Where a line in the records below includes "answers", pull that line out.

Dataset excerpts Start Marker

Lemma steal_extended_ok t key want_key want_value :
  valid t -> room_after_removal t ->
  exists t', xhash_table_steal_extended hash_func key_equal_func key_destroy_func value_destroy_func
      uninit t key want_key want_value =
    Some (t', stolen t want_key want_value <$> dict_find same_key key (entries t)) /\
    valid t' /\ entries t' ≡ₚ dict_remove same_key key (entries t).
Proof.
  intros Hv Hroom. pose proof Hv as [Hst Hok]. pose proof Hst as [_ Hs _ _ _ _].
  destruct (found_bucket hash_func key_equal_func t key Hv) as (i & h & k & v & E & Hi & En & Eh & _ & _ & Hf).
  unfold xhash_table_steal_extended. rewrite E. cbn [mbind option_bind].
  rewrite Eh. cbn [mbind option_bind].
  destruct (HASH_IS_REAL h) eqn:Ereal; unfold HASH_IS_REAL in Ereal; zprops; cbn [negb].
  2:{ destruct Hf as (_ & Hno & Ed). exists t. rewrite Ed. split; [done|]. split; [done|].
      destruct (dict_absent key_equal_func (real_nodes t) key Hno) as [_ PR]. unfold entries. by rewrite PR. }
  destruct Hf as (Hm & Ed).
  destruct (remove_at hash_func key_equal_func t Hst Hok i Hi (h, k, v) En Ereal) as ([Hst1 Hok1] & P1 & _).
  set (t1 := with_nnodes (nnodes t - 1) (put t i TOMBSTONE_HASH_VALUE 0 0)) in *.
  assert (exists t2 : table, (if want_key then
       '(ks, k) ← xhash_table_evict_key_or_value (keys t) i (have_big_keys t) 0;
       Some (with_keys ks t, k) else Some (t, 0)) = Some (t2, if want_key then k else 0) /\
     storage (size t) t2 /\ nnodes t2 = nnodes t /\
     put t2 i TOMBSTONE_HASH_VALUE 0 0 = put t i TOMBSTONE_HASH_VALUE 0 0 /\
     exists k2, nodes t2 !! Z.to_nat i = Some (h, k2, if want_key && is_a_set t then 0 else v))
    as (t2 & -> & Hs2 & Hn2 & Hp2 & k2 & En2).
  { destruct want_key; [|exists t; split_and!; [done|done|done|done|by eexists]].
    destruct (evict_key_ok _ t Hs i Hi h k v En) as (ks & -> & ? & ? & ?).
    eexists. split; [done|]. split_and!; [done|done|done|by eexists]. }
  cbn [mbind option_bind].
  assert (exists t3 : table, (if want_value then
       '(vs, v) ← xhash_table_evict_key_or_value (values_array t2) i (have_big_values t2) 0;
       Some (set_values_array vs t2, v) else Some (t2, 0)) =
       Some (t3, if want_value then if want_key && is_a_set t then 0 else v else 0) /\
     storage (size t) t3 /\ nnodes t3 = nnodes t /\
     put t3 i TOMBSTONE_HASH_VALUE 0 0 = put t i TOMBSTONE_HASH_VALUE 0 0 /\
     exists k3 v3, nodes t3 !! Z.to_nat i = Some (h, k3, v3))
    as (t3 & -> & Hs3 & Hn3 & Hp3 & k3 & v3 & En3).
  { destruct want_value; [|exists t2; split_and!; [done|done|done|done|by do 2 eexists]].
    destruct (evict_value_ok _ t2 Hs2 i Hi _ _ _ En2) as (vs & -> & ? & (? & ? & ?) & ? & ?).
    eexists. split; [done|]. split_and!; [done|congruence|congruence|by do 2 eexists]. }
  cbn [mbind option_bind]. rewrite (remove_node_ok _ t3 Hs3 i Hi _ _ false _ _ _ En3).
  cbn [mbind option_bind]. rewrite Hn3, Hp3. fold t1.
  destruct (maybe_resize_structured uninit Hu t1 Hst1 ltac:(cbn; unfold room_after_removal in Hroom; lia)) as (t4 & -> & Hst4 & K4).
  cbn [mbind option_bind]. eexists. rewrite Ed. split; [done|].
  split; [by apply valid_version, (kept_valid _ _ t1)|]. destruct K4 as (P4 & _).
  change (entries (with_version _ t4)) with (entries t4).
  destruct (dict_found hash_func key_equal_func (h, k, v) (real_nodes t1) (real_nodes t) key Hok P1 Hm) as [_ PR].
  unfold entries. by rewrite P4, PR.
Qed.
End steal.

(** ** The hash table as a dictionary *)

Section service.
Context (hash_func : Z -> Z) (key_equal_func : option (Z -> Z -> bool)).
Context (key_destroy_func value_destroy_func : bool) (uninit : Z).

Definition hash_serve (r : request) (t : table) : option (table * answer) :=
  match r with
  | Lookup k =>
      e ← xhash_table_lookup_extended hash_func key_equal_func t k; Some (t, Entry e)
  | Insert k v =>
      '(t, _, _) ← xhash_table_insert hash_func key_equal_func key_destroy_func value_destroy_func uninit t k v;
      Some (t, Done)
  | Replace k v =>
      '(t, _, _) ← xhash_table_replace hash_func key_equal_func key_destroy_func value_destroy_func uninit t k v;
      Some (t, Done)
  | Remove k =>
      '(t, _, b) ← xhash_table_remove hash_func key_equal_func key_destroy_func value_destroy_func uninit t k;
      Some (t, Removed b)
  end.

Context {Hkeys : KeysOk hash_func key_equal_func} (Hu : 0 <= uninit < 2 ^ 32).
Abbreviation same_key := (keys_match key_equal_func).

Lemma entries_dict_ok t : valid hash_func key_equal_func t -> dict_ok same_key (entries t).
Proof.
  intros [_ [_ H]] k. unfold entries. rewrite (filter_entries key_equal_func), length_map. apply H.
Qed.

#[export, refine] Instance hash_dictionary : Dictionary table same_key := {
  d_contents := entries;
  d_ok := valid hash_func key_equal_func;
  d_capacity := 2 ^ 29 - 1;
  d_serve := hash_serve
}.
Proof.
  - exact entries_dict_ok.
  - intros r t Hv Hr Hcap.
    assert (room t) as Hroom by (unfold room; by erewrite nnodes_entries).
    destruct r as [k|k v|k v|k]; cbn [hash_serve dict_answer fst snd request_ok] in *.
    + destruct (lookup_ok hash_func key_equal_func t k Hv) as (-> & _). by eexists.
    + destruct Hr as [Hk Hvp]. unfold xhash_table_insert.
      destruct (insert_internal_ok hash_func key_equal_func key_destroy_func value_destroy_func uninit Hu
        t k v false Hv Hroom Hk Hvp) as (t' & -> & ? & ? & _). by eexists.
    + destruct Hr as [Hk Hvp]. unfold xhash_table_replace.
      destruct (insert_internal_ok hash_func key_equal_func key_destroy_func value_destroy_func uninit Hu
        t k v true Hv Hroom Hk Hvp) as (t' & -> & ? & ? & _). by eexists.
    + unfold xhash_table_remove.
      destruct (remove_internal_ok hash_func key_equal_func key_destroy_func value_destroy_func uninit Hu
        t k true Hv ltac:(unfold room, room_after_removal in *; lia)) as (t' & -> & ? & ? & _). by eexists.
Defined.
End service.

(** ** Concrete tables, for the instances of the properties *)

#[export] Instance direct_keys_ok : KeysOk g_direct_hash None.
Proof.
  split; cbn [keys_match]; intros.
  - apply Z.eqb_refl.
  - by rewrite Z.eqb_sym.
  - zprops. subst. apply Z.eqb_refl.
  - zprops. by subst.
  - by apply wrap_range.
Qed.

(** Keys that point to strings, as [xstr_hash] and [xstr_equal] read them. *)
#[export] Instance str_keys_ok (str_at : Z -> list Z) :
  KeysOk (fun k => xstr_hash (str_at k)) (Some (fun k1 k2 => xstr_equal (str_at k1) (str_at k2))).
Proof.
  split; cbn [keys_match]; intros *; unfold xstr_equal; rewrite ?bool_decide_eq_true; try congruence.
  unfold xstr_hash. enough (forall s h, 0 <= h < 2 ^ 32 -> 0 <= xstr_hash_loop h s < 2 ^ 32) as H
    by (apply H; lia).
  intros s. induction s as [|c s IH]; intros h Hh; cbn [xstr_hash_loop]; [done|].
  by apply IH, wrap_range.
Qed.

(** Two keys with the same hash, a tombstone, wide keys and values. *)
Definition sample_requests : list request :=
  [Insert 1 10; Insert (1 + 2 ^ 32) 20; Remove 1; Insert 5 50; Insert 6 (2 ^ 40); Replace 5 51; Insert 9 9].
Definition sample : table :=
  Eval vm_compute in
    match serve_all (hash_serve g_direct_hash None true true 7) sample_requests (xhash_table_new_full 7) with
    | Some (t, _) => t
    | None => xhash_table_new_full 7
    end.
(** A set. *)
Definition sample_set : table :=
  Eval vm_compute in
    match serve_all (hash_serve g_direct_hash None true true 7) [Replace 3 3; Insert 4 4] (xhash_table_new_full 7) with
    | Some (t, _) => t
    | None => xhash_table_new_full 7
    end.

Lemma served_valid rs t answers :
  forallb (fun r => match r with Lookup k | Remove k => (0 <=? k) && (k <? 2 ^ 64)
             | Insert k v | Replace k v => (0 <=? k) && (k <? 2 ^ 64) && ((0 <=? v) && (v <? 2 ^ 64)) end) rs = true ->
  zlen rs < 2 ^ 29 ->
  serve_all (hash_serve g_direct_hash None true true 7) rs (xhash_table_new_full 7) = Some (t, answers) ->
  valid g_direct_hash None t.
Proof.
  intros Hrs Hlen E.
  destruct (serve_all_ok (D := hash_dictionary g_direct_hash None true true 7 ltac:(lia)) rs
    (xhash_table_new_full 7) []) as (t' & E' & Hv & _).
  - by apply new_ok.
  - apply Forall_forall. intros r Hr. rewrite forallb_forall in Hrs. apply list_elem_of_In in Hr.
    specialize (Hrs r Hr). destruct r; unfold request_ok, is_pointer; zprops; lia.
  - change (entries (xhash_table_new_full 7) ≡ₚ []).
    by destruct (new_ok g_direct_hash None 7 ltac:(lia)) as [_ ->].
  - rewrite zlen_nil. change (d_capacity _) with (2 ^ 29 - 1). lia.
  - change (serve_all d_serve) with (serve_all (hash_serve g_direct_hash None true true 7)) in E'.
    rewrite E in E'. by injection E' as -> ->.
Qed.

Dataset excerpts End Marker

### Solution for this problem:
Lemma served_valid rs t answers :
  serve_all (hash_serve g_direct_hash None true true 7) rs (xhash_table_new_full 7) = Some (t, answers) ->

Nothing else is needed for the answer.